• What you are asked to do
Take the lines below between the one holding "that [===] on" and the one holding "Heap (l : loc)", inclusive, and copy them exactly. Add nothing.

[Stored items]
◇ ◇ ◇ ◇ ◇

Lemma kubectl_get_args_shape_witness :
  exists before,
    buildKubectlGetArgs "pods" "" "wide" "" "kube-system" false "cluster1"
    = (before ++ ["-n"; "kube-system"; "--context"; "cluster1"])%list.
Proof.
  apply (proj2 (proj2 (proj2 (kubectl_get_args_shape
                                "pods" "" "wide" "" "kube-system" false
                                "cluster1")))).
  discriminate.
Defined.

◇ ◇ ◇ ◇ ◇

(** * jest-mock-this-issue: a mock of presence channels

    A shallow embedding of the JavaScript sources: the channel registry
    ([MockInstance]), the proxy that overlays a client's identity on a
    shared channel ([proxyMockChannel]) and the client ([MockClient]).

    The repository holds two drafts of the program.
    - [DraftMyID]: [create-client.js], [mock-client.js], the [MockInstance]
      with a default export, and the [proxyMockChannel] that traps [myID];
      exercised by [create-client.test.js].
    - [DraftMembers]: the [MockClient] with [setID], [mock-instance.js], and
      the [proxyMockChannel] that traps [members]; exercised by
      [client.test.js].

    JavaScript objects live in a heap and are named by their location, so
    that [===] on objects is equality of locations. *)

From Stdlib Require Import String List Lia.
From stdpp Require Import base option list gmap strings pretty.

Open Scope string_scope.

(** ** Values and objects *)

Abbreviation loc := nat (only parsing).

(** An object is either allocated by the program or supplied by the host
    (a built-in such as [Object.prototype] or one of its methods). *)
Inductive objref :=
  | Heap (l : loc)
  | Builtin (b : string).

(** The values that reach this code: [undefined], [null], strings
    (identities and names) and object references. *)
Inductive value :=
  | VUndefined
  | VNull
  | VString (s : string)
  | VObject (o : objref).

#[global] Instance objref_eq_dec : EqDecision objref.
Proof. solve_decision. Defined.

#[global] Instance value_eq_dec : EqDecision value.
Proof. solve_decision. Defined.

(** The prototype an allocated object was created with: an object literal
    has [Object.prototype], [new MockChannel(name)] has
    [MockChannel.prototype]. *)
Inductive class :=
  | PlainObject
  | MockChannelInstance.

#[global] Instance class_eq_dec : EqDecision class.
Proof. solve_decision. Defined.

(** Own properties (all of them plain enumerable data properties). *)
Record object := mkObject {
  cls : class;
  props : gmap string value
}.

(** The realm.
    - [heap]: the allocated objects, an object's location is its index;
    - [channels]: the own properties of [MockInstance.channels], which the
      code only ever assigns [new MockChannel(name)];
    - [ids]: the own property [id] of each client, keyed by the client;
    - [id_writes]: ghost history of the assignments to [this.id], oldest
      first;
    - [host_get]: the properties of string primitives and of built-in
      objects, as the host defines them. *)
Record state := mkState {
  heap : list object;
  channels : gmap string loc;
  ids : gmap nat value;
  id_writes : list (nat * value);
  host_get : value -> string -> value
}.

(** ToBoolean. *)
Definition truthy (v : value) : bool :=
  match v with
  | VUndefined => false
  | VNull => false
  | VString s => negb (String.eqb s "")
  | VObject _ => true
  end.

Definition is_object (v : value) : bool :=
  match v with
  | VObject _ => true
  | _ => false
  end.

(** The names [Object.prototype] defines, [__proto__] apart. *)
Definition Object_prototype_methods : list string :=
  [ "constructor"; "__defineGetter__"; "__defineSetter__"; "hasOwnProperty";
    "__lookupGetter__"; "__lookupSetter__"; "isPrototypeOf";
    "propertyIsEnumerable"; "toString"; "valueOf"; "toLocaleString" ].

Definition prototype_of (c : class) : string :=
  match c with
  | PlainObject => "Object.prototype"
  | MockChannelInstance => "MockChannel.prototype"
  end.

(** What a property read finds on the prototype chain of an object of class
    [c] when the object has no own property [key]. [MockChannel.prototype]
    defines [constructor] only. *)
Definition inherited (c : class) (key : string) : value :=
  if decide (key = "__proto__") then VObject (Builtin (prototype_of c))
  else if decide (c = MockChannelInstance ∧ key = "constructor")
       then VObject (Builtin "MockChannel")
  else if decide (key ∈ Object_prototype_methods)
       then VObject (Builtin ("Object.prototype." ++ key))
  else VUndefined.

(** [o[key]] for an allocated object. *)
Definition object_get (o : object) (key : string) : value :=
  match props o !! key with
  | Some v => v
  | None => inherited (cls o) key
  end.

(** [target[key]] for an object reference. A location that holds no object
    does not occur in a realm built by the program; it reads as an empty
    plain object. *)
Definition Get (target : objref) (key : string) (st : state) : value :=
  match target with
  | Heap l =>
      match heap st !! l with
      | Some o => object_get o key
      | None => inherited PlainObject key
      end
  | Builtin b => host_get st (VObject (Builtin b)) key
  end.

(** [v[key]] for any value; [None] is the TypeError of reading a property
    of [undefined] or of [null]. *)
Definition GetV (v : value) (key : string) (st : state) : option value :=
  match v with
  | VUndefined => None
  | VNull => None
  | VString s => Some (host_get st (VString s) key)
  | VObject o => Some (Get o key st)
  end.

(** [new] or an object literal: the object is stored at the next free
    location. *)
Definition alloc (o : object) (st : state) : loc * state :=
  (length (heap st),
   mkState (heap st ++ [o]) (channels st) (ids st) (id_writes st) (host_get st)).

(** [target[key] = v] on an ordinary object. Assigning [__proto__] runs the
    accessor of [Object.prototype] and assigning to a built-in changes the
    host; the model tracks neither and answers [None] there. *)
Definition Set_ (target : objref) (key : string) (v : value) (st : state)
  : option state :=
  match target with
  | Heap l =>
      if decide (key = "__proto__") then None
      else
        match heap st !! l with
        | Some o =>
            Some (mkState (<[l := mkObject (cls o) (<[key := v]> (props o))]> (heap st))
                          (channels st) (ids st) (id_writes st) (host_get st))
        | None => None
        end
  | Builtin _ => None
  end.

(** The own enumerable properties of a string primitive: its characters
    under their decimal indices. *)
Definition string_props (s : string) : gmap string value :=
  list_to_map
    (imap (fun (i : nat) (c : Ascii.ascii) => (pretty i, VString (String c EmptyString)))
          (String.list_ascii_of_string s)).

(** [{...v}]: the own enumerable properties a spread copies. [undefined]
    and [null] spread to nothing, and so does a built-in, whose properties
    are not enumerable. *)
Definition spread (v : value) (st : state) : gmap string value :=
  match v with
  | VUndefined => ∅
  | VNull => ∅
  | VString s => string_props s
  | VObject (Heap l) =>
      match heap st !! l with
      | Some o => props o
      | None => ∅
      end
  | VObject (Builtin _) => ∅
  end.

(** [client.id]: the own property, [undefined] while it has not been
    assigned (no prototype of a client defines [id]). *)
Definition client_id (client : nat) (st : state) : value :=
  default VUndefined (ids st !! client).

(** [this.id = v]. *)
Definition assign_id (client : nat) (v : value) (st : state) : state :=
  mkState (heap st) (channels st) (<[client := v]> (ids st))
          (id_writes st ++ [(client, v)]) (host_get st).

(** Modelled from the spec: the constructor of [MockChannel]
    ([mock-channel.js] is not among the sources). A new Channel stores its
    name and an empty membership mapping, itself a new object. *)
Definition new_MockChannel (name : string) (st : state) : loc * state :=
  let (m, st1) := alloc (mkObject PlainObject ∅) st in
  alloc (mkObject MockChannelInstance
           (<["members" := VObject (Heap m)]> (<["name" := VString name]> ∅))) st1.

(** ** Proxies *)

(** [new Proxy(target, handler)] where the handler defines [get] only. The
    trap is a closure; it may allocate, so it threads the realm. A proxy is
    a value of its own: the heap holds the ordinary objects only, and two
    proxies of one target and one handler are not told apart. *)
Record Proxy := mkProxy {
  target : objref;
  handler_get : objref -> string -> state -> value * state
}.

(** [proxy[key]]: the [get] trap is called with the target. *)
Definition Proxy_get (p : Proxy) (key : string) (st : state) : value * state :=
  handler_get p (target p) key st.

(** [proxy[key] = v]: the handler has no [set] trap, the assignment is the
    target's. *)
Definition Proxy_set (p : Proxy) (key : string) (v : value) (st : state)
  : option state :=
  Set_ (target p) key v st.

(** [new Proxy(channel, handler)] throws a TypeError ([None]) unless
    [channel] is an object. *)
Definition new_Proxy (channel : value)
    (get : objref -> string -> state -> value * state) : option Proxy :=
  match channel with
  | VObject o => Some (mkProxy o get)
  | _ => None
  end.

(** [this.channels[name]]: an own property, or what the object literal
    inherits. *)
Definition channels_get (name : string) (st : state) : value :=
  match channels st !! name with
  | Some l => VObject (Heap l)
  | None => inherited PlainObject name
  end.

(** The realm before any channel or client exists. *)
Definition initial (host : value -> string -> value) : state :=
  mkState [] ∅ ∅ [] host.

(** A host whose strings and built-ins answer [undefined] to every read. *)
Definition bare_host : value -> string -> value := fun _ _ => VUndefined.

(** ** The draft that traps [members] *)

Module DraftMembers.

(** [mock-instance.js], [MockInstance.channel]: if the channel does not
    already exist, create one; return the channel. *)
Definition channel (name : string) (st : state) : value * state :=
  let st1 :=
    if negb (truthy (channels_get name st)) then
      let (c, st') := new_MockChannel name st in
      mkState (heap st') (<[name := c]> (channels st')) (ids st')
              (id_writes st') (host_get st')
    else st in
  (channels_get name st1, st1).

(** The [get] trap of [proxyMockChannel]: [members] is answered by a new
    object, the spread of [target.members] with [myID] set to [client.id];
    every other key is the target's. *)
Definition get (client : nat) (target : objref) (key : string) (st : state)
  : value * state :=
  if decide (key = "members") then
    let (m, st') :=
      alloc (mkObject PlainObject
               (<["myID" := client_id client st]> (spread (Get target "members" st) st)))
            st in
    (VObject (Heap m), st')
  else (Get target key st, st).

◇ ◇ ◇ ◇ ◇

• Task response
    that [===] on objects is equality of locations. *)

From Stdlib Require Import String List Lia.
From stdpp Require Import base option list gmap strings pretty.

Open Scope string_scope.

(** ** Values and objects *)

Abbreviation loc := nat (only parsing).

(** An object is either allocated by the program or supplied by the host
    (a built-in such as [Object.prototype] or one of its methods). *)
Inductive objref :=
  | Heap (l : loc)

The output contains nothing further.